→ Assignment
Which lines of the entries hold the string "Hcan"? Copy each one.

(Stored data entries)
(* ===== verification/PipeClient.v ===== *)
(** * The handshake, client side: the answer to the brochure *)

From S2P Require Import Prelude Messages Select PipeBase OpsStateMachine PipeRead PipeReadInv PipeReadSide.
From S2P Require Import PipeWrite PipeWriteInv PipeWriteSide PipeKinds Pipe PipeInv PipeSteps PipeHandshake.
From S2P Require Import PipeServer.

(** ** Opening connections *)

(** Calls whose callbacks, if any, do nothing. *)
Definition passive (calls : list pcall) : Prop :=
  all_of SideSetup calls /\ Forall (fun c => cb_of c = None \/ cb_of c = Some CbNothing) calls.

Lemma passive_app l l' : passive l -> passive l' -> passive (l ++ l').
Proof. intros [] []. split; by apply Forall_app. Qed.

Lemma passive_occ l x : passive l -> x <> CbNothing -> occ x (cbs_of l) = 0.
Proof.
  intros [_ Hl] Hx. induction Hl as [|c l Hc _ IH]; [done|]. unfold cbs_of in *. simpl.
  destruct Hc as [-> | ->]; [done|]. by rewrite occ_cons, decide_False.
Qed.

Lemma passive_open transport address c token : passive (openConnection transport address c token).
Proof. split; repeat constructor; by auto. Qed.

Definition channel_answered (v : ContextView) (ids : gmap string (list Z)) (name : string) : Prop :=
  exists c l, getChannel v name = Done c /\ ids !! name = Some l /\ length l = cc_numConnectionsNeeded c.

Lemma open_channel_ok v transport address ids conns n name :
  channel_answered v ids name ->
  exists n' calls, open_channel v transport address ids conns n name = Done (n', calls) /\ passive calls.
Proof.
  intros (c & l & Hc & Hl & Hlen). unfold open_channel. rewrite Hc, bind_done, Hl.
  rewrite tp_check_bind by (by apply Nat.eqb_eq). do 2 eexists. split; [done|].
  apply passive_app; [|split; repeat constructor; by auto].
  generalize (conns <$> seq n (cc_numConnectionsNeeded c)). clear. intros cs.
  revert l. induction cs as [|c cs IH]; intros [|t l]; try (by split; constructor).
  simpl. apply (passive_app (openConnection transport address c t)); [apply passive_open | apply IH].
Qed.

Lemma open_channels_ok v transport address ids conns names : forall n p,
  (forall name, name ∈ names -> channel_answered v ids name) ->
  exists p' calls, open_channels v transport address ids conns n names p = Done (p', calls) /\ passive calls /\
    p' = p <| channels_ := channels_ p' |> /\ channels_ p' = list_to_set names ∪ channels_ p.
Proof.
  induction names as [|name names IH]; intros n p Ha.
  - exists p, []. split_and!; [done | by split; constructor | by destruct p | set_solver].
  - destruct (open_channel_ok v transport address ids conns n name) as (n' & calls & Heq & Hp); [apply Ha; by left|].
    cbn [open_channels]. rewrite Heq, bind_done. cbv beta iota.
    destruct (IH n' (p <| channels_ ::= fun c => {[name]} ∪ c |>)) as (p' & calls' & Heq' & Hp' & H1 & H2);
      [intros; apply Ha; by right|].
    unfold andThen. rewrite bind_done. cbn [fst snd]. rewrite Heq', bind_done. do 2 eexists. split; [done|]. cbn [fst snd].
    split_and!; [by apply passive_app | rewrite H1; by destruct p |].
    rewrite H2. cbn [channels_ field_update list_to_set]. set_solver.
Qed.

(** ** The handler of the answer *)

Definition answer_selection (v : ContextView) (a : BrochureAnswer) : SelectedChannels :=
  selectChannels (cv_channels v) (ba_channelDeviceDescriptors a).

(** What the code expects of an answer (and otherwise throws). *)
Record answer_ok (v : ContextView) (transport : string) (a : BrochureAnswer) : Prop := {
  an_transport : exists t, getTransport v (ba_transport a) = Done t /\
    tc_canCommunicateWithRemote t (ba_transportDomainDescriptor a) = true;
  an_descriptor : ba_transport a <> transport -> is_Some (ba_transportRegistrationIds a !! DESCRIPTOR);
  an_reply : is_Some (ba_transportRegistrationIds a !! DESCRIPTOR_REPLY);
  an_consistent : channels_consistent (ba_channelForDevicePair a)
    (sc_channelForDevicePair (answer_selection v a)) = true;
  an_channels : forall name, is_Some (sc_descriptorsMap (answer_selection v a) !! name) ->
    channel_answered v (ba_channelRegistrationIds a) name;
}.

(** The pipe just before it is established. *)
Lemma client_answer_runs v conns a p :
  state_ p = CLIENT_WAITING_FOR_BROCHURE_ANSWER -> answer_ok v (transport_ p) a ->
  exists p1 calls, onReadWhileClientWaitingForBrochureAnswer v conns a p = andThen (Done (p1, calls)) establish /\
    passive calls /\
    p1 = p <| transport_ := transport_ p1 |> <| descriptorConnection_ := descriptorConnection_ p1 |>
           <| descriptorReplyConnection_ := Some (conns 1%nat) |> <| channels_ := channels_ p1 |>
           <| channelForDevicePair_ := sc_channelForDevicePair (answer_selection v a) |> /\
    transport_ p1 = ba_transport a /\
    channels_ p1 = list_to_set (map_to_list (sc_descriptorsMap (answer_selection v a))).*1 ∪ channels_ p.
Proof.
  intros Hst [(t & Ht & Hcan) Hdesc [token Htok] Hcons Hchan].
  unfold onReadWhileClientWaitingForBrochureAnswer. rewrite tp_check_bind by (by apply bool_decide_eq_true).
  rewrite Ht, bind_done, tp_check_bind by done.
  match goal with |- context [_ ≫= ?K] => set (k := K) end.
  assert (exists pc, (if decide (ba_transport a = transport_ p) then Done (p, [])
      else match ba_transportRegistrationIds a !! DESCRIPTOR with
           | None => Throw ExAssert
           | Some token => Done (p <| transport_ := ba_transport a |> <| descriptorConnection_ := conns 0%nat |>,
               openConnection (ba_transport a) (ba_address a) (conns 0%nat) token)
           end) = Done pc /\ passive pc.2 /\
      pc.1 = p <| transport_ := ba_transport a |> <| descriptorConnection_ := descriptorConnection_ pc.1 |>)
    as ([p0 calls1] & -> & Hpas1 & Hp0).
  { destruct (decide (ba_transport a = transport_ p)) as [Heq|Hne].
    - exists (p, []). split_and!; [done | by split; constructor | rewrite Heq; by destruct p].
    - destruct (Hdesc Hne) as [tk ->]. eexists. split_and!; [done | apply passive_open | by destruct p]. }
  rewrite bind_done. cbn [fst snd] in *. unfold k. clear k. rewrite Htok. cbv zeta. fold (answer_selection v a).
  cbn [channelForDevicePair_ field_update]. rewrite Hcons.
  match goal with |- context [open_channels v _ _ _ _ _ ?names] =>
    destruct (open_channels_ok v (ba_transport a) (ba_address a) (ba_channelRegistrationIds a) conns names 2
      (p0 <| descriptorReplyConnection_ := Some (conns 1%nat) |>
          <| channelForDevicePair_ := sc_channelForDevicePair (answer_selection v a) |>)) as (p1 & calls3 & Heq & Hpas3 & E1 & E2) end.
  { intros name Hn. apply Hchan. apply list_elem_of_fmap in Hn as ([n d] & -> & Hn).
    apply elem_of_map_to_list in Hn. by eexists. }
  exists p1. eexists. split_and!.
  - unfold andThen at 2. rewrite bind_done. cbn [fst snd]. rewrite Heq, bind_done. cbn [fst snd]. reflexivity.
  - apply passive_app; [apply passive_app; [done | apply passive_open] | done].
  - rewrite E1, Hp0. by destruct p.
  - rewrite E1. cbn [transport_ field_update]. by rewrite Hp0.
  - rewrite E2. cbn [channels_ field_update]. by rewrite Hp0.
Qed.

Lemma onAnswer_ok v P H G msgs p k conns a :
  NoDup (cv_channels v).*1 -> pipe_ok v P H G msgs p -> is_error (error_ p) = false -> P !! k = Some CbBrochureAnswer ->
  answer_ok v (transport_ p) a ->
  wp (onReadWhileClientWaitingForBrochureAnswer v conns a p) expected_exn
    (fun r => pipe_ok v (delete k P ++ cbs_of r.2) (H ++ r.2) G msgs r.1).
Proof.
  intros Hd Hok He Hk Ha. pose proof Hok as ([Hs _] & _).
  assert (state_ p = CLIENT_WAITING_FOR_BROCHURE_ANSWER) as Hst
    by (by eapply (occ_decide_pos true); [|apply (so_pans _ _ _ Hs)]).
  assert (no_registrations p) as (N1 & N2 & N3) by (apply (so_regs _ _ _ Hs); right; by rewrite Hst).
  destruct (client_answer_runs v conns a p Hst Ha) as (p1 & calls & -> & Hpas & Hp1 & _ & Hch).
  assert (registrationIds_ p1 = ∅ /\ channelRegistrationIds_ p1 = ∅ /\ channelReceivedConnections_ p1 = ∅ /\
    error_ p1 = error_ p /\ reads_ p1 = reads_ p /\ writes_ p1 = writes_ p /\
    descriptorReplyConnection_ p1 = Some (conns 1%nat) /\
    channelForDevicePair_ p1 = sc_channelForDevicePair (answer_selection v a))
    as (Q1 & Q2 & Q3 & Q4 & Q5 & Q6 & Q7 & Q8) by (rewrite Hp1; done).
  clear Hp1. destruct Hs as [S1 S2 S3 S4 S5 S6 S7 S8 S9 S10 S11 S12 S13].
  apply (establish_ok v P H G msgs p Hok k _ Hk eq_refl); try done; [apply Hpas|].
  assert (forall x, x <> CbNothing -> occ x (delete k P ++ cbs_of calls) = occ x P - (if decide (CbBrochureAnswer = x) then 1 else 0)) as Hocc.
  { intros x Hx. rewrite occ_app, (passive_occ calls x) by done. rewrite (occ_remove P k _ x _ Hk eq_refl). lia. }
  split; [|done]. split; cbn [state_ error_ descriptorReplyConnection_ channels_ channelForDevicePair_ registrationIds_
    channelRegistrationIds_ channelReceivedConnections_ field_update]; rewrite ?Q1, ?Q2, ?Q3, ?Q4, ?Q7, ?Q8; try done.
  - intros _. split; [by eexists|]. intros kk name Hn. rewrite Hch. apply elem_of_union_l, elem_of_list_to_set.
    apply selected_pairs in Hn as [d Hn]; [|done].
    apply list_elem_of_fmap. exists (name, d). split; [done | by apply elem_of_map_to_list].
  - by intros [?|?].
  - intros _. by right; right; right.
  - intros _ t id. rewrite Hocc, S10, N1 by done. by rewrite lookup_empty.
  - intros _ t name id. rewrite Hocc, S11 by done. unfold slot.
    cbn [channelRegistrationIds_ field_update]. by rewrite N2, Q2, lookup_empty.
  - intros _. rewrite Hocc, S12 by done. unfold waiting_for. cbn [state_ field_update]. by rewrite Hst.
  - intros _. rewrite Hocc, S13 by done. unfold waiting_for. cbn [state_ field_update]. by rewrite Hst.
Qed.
...
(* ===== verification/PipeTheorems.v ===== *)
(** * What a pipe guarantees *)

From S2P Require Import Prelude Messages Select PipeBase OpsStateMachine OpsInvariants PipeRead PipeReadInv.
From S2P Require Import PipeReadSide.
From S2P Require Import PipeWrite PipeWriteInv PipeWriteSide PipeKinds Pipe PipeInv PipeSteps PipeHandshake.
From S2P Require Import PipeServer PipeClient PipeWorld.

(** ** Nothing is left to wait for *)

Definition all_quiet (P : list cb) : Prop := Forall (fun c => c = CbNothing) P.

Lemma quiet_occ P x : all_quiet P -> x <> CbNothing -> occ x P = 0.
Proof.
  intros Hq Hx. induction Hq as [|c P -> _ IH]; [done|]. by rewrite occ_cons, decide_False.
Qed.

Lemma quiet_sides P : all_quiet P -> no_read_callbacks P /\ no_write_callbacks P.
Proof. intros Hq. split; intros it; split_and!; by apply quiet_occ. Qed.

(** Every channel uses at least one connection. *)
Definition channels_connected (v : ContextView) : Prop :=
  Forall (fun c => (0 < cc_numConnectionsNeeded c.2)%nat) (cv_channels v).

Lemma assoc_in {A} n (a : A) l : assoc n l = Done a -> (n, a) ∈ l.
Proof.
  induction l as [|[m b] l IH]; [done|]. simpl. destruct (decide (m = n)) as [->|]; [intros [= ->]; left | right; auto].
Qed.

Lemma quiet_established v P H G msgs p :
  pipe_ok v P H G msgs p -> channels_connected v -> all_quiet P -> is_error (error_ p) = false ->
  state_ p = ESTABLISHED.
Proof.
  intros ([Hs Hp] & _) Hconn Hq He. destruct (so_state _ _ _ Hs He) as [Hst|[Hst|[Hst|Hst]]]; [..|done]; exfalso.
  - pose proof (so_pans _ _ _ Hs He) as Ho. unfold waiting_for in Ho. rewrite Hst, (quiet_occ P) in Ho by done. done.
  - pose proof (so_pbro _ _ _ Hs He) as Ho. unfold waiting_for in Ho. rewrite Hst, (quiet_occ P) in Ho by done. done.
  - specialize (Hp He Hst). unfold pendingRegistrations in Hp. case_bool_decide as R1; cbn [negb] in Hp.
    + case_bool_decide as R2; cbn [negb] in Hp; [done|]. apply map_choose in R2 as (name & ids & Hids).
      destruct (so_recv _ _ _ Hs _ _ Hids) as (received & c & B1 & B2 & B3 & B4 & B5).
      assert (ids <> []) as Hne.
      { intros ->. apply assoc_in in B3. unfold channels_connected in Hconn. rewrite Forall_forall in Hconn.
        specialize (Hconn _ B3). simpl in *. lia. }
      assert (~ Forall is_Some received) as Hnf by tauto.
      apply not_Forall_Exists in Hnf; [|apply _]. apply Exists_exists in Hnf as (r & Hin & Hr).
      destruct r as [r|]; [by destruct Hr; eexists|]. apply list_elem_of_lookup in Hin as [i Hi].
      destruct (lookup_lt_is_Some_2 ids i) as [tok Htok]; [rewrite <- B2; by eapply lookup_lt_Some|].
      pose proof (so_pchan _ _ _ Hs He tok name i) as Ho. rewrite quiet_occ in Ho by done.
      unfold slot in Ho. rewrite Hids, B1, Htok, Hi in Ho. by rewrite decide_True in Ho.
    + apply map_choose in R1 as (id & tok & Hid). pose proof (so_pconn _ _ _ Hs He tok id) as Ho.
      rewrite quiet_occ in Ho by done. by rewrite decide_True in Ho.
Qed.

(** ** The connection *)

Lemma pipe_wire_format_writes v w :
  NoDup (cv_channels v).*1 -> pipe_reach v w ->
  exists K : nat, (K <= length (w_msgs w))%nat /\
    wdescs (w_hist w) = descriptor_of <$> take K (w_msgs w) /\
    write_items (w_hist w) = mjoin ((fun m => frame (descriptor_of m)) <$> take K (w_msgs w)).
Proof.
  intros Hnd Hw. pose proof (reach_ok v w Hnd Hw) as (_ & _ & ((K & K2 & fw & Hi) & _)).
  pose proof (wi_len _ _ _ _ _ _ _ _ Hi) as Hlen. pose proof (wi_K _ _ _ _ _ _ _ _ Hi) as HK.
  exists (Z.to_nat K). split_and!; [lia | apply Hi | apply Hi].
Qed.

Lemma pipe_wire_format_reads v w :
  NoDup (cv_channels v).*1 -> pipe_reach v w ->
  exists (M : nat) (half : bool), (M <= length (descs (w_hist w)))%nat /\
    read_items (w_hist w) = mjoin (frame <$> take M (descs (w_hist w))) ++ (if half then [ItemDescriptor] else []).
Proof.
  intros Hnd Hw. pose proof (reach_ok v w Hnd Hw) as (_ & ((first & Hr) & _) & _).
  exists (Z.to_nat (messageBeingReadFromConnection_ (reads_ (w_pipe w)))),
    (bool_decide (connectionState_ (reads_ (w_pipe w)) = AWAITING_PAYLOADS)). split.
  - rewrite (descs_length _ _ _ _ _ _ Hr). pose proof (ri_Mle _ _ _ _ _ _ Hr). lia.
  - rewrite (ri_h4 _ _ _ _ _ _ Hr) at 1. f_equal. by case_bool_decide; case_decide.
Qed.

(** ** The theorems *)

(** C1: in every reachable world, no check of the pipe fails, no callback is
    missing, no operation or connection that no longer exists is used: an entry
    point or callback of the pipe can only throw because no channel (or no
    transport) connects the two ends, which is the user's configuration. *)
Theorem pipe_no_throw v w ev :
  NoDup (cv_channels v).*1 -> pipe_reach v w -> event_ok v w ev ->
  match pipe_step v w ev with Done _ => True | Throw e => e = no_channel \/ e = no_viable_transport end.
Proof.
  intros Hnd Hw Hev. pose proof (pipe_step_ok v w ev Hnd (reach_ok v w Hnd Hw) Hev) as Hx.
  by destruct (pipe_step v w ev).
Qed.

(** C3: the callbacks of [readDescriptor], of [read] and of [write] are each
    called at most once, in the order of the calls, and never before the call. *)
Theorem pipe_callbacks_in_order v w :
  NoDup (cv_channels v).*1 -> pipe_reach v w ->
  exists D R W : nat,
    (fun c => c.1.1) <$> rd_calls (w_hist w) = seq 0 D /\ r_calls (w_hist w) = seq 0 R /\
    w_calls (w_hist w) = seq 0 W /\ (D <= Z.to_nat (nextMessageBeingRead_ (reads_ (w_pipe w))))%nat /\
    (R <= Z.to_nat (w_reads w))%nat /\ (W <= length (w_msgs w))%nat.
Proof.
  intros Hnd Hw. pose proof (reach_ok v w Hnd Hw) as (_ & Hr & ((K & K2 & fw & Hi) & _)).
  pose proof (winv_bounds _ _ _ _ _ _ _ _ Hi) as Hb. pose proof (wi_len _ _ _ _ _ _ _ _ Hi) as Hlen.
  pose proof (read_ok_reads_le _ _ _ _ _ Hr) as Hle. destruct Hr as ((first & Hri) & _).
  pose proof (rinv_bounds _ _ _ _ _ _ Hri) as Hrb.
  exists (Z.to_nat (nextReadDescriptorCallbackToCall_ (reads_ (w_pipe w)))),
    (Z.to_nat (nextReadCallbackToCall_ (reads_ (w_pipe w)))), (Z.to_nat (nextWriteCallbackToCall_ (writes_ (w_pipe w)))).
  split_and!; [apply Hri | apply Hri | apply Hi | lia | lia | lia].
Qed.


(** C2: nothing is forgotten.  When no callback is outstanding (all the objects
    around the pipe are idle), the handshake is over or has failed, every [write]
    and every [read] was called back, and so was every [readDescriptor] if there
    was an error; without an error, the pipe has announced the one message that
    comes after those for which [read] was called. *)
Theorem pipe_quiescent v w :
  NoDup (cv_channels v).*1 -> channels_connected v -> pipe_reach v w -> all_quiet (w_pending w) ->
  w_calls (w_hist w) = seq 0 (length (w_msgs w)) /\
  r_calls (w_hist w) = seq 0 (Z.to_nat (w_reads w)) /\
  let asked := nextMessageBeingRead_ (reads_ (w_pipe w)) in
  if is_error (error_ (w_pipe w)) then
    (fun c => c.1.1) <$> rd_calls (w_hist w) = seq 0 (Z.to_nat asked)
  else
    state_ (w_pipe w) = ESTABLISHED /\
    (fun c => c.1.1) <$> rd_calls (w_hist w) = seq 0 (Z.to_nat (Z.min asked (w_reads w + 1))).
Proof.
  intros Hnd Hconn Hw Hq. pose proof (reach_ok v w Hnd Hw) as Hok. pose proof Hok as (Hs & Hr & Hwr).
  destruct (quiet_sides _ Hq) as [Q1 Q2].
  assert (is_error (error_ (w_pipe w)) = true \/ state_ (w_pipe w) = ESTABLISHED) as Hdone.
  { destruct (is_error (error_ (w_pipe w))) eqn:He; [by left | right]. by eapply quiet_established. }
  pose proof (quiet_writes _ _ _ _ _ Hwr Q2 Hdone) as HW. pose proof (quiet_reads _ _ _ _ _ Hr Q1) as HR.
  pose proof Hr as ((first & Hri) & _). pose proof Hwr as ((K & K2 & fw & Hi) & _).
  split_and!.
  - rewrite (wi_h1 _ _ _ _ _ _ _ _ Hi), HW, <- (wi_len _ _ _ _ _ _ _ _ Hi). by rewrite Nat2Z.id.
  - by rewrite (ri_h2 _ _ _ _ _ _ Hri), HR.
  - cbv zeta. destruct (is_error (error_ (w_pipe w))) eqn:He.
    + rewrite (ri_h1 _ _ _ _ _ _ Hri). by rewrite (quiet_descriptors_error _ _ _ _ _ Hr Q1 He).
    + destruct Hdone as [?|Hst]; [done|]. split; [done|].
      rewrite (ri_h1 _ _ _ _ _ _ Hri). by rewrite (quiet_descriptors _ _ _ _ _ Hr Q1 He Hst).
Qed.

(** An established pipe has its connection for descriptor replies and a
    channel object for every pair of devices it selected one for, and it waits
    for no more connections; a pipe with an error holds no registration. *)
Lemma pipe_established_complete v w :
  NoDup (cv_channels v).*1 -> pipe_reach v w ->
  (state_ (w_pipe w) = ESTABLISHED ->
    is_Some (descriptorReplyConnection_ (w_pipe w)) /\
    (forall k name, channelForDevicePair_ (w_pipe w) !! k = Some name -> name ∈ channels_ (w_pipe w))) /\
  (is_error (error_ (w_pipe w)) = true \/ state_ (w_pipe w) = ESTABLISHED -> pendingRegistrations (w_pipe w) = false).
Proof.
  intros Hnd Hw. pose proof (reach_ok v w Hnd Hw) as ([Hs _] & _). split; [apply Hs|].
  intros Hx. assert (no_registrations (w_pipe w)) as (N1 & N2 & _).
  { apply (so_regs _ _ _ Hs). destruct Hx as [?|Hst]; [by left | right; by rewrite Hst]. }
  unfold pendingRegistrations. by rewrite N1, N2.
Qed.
---
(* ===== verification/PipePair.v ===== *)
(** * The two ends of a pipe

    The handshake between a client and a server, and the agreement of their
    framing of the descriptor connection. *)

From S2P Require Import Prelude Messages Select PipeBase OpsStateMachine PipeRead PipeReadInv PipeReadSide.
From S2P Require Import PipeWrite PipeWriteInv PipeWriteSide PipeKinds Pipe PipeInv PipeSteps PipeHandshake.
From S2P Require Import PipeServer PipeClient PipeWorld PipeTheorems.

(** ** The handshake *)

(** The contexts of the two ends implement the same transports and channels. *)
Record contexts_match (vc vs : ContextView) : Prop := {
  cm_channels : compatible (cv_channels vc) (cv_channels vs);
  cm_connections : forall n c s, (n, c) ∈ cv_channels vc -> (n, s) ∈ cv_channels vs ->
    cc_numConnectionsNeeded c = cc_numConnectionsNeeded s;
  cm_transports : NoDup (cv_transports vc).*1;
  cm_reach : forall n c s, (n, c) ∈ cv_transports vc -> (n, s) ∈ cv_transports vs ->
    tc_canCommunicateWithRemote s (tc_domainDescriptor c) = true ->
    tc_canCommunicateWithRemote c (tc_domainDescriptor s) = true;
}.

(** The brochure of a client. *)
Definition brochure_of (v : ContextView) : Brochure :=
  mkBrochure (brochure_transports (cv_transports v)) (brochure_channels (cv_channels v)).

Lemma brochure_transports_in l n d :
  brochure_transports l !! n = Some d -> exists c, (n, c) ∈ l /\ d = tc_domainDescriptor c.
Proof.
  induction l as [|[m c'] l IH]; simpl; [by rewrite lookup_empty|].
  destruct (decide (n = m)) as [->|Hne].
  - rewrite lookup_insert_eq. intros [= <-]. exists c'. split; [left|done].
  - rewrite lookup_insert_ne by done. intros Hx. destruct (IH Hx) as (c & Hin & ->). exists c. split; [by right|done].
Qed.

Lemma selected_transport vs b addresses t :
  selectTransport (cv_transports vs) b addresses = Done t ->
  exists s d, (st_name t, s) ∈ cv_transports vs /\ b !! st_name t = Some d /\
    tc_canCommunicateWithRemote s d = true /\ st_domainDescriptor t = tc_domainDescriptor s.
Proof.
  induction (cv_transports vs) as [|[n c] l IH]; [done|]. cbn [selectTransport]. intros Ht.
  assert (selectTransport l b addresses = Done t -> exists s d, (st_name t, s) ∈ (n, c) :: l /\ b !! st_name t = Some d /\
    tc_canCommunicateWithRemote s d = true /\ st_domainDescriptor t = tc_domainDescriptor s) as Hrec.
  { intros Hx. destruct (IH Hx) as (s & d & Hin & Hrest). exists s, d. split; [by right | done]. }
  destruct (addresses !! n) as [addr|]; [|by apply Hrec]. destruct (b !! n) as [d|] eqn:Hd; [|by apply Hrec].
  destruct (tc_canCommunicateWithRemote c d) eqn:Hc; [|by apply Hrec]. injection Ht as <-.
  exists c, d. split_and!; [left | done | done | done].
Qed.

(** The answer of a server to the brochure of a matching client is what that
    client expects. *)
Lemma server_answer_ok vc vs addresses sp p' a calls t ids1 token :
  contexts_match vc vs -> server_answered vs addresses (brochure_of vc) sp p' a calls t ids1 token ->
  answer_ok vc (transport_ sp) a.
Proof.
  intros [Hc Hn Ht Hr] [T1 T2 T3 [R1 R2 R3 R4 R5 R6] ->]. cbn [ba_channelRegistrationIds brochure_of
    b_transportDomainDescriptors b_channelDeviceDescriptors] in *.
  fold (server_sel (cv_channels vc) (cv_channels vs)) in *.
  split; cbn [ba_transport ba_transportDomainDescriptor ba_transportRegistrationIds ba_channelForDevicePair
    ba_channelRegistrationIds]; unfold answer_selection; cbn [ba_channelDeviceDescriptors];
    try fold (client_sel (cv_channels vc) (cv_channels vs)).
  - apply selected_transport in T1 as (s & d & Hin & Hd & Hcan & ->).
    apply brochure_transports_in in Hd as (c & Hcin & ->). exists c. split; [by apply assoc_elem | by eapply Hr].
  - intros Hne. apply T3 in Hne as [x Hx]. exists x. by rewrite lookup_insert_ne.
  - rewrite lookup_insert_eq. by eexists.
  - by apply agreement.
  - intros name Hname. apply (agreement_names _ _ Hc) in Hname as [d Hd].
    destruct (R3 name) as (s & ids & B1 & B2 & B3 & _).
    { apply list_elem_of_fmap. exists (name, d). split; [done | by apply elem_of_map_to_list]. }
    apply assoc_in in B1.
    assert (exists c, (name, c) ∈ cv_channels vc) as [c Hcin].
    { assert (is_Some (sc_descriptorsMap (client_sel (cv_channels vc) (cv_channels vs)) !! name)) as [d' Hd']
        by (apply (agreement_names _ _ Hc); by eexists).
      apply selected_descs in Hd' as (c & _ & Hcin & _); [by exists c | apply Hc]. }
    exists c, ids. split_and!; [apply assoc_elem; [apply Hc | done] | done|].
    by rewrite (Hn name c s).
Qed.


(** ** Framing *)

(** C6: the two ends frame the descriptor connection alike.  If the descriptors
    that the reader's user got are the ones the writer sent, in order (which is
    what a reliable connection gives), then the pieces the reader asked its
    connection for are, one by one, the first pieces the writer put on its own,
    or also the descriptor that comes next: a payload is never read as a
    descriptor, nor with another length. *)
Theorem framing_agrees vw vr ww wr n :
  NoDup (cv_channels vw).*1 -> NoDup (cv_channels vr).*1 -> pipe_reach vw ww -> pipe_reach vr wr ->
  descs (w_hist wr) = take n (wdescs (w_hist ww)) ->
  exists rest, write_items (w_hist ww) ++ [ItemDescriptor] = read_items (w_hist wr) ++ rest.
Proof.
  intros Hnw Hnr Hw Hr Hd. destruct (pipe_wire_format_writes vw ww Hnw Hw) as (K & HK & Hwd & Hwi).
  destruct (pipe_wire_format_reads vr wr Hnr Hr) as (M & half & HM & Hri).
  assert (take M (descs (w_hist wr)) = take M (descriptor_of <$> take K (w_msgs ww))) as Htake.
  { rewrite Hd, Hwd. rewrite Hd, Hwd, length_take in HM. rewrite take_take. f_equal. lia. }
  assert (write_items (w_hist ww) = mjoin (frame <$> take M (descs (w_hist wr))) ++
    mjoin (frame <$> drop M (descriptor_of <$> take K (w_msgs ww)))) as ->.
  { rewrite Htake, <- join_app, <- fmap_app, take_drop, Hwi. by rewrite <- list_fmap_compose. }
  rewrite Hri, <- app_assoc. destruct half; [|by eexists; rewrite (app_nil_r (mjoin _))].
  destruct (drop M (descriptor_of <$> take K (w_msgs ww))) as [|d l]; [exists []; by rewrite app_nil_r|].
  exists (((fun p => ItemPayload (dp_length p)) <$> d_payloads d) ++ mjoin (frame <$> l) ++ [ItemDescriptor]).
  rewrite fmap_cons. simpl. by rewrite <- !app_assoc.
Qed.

→ Exercise output
  intros Hst [(t & Ht & Hcan) Hdesc [token Htok] Hcons Hchan].
  - apply selected_transport in T1 as (s & d & Hin & Hd & Hcan & ->).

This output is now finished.